Actualizado hace: 50 minutos
María Teresa Cedeño Carreño
El sueño de un buen gobierno

C on ordenamiento y un rumbo definido de desarrollo y de interés público vemos al doctor Humberto Manabí Guillem Murillo, en su puesto de comando, en su calidad de alcalde de Portoviejo, protagonizando un rol muy activo en la construcción del futuro del cantón.

Viernes 16 Agosto 2013 | 00:00

 Los proyectos y obras no se construyen en la improvisación y menos aún con conceptos y aspiraciones o con un discurso político electoral; el proyecto y las  obras se construyen con planificación operativa y estratégica que jerarquice y establezca prioridades de interés público, definiendo estrategias, políticas, metas y objetivos; con una gestión evaluada por objetivos y resultados y, sobre todo, con rendición de cuentas.

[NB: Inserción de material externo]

(* ===== verification/ConstraintMaps.v ===== *)
(** The map from constraints to their sources, and how a JSON object holds it.

    [holds known all extra l m]: the object with the fields [l] has the constraints
    of [m] under [all] and the sources of each under its name; [extra] are the names
    that are neither.  [pending] is the same in the middle of an operation that has
    names to erase yet.  The operations of OsAccountConstraints.v on documents are
    shown to be [add_sources] and [remove_sources] on maps. *)
From Stdlib Require Import ZArith Lia Ascii String.
From stdpp Require Import base list gmap sets strings pretty sorting.
From S2P Require Import Prelude ErrorCodes Json FileStore OsAccountInfo OsAccountEnv OsAccountFiles.
From S2P Require Import OsAccountList OsAccountConstraints.

Abbreviation constraint_map := (gmap string (gset Z)).

Implicit Types (m : gmap string (gset Z)) (l : list (string * CJson)).

(** ** The abstract operations *)

(** The accounts that set a constraint. *)
Definition sources (m : constraint_map) (c : string) : gset Z := default ∅ (m !! c).

Definition set_sources (c : string) (X : gset Z) (m : constraint_map) : constraint_map :=
  if decide (X = ∅) then delete c m else <[c := X]> m.

Definition add_sources (id : Z) (cs : list string) (m : constraint_map) : constraint_map :=
  foldl (λ m c, set_sources c ({[id]} ∪ sources m c) m) m cs.
Definition remove_sources (id : Z) (cs : list string) (m : constraint_map) : constraint_map :=
  foldl (λ m c, set_sources c (sources m c ∖ {[id]}) m) m cs.

Lemma sources_Some c X m : m !! c = Some X → sources m c = X.
Proof. intros Hm. unfold sources. by rewrite Hm. Qed.
Lemma sources_None c m : m !! c = None → sources m c = ∅.
Proof. intros Hm. unfold sources. by rewrite Hm. Qed.

Lemma sources_set c c' X m : sources (set_sources c X m) c' = if decide (c' = c) then X else sources m c'.
Proof.
  unfold sources, set_sources. destruct (decide (X = ∅)) as [->|]; destruct (decide (c' = c)) as [->|].
  - by rewrite lookup_delete_eq.
  - by rewrite lookup_delete_ne.
  - by rewrite lookup_insert_eq.
  - by rewrite lookup_insert_ne.
Qed.

Lemma sources_add id cs m c : sources (add_sources id cs m) c = if decide (c ∈ cs) then {[id]} ∪ sources m c else sources m c.
Proof.
  revert m. induction cs as [|c' cs IH]; intros m; cbn [add_sources foldl]; [by rewrite decide_False by set_solver|].
  change (foldl _ ?m' cs) with (add_sources id cs m'). rewrite IH, sources_set.
  repeat case_decide; set_solver.
Qed.

Lemma sources_remove id cs m c : sources (remove_sources id cs m) c = if decide (c ∈ cs) then sources m c ∖ {[id]} else sources m c.
Proof.
  revert m. induction cs as [|c' cs IH]; intros m; cbn [remove_sources foldl]; [by rewrite decide_False by set_solver|].
  change (foldl _ ?m' cs) with (remove_sources id cs m'). rewrite IH, sources_set.
  repeat case_decide; set_solver.
Qed.

(** ** Lists of strings in an object *)

(** The strings under a name; none where there is no array. *)
Definition strings_at (k : string) (l : list (string * CJson)) (xs : list string) : Prop :=
  obj_find k l = Some (JArray (JString <$> xs)) ∨ (xs = [] ∧ ∀ ys, obj_find k l ≠ Some (JArray ys)).

Section Strings.
Context {cjson : CJsonLib} {laws : CJsonLaws}.

Lemma strings_of_at k l xs :
  nul_free k → k ≠ "" → Z.of_nat (length xs) ≤ INT32_MAX → strings_at k l xs → strings_of (Some (JObject l)) k = xs.
Proof.
  intros Hk Hne Hlen Hx. unfold strings_of. assert (He : string_empty k = false) by by destruct k.
  destruct Hx as [Hf|[-> Hf]].
  - rewrite (GetVectorStringFromJson_read l k xs []); [done|done|by rewrite Hk|done].
  - unfold GetVectorStringFromJson. rewrite IsKeyExist_object, find_item_object, Hk by done.
    case_bool_decide; [|done]. destruct (obj_find k l) as [[]|]; try done. by destruct (Hf l0).
Qed.

Lemma strings_at_set k k' l v xs : k ≠ k' → strings_at k l xs → strings_at k (obj_set k' v l) xs.
Proof. intros Hne Hx. unfold strings_at. rewrite obj_find_set, decide_False by done. exact Hx. Qed.

Lemma strings_at_here k l xs : strings_at k (obj_set k (JArray (JString <$> xs)) l) xs.
Proof. left. by rewrite obj_find_set, decide_True. Qed.

Context {target : Target} {alloc : CJsonAlloc}.
Lemma world_has_constraints : has_constraints known_constraints (docs constraint_world) base_example global_example 100 specific_example.
Proof.
  unfold base_example, global_example, specific_example. split_and!.
  - exists base_fields. split; [by vm_compute|]. constructor.
    + by vm_compute.
    + by apply Nat.leb_le.
    + apply (bool_decide_unpack _). by vm_compute.
    + intros u <-%lookup_singleton_is_Some. by apply (bool_decide_unpack (0 ≤ 100 ≤ MAX_USER_ID)).
    + intros u X [<- <-]%lookup_singleton_Some. exists (JArray (JString <$> [wifi; sms])).
      split; [by vm_compute|]. split; [reflexivity|]. exists [wifi; sms]. split_and!; [done| |].
      * apply (bool_decide_unpack _). by vm_compute.
      * set_solver.
    + intros k ->%list_elem_of_singleton. exists 100. by rewrite lookup_singleton_is_Some.
  - exists global_fields. split_and!; [by vm_compute| |by vm_compute|by apply (bool_decide_unpack _)].
    apply (holds_singleton _ _ _ wifi _ [100; 101]);
      first [by vm_compute | by apply Nat.leb_le | apply (bool_decide_unpack _); by vm_compute].
  - exists specific_fields. split; [by vm_compute|]. constructor.
    + by vm_compute.
    + by apply Nat.leb_le.
    + apply (bool_decide_unpack _). by vm_compute.
    + intros u <-%lookup_singleton_is_Some. by apply (bool_decide_unpack (0 ≤ 100 ≤ MAX_USER_ID)).
    + intros u X [<- <-]%lookup_singleton_Some. exists (JObject user_fields). split; [by vm_compute|]. exists user_fields.
      split; [done|]. apply (holds_singleton _ _ _ sms _ [101]);
      first [by vm_compute | by apply Nat.leb_le | apply (bool_decide_unpack _); by vm_compute].
    + intros k ->%list_elem_of_singleton. exists 100. by rewrite lookup_singleton_is_Some.
Qed.

Lemma id_ok z : bool_decide (0 ≤ z ≤ MAX_USER_ID) = true → account_id z.
Proof. apply bool_decide_eq_true_1. Qed.

Lemma wifi_known : Forall (.∈ known_constraints) [wifi].
Proof. apply (bool_decide_unpack _). by vm_compute. Qed.

Lemma global_constraints_refine_witness :
  ∃ s' m', UpdateGlobalOAConstraints (to_string 101) [wifi] false constraint_world = (Ok tt, s') ∧
    has_global known_constraints (docs s') m' 100 ∧ sources m' wifi = sources global_example wifi ∖ {[101]}.
Proof.
  destruct world_has_constraints as (_ & Hg & _).
  assert (H : UpdateGlobalOAConstraints (to_string 101) [wifi] false constraint_world =
    (Ok tt, (UpdateGlobalOAConstraints (to_string 101) [wifi] false constraint_world).2)) by (apply run_result; by vm_compute).
  destruct (global_constraints_refine known_constraints 101 [wifi] false global_example 100 constraint_world _ _ known_global
    (id_ok 101 eq_refl) wifi_known constraint_world_idle Hg H) as (_ & (m' & Hg' & Hm') & _).
  exists (UpdateGlobalOAConstraints (to_string 101) [wifi] false constraint_world).2, m'.
  specialize (Hm' wifi). rewrite decide_True in Hm' by (by left). exact (conj H (conj Hg' Hm')).
Defined.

La planificación operativa se articula con la planificación estratégica mediante la gestión por objetivos y resultados. La planificación, en general, es un instrumento para dar coherencia a los diversos actos de gobierno con razones de interés público. La única y exclusiva razón de la planificación es la de pensar  antes de actuar, para que los objetivos y las razones sean alcanzados. Es evidente que en Portoviejo se han producido avances con el actual Gobierno Municipal, el alcalde, Dr. Humberto Guillem Murillo, y sus 13 concejales, con motivación y responsabilidad, en un círculo virtuoso y de respeto, estimulando la excelencia y la eficiencia, con tradiciones y experiencias, han sabido dirigir y administrar la institución municipal; y, por ende, nuestro querido Portoviejo.
Vemos con mucha aquiescencia las excelsas obras públicas construidas por esta administración; tenemos, entre muchas obras: El puente Puerto Real, que fue una promesa de campaña del doctor Humberto Guillem, la misma que se hizo realidad y fue entregada a la comunidad; las calles de hormigón, las calles reconstruidas y otras obras importantes; sumados los proyectos macros que están en estudios y procesos, que ojalá el doctor Humberto Guillem los pueda cumplir. Porque el período de administración de un funcionario con misión y visión se hace tan corto cuando existen grandes planes, propósitos y aspiraciones, que lamentablemente se truncan cuando culminan sus funciones encomendadas por el pueblo. 
Con organización, planificación, control y con un amplio respaldo del Ejecutivo, “lo que constituye la médula de la eficiencia administrativa”, existen resultados  efectivos con razones de interés público, asociados al progreso de la sociedad, cumpliendo sus metas y objetivos de “el sueño de un buen gobierno”.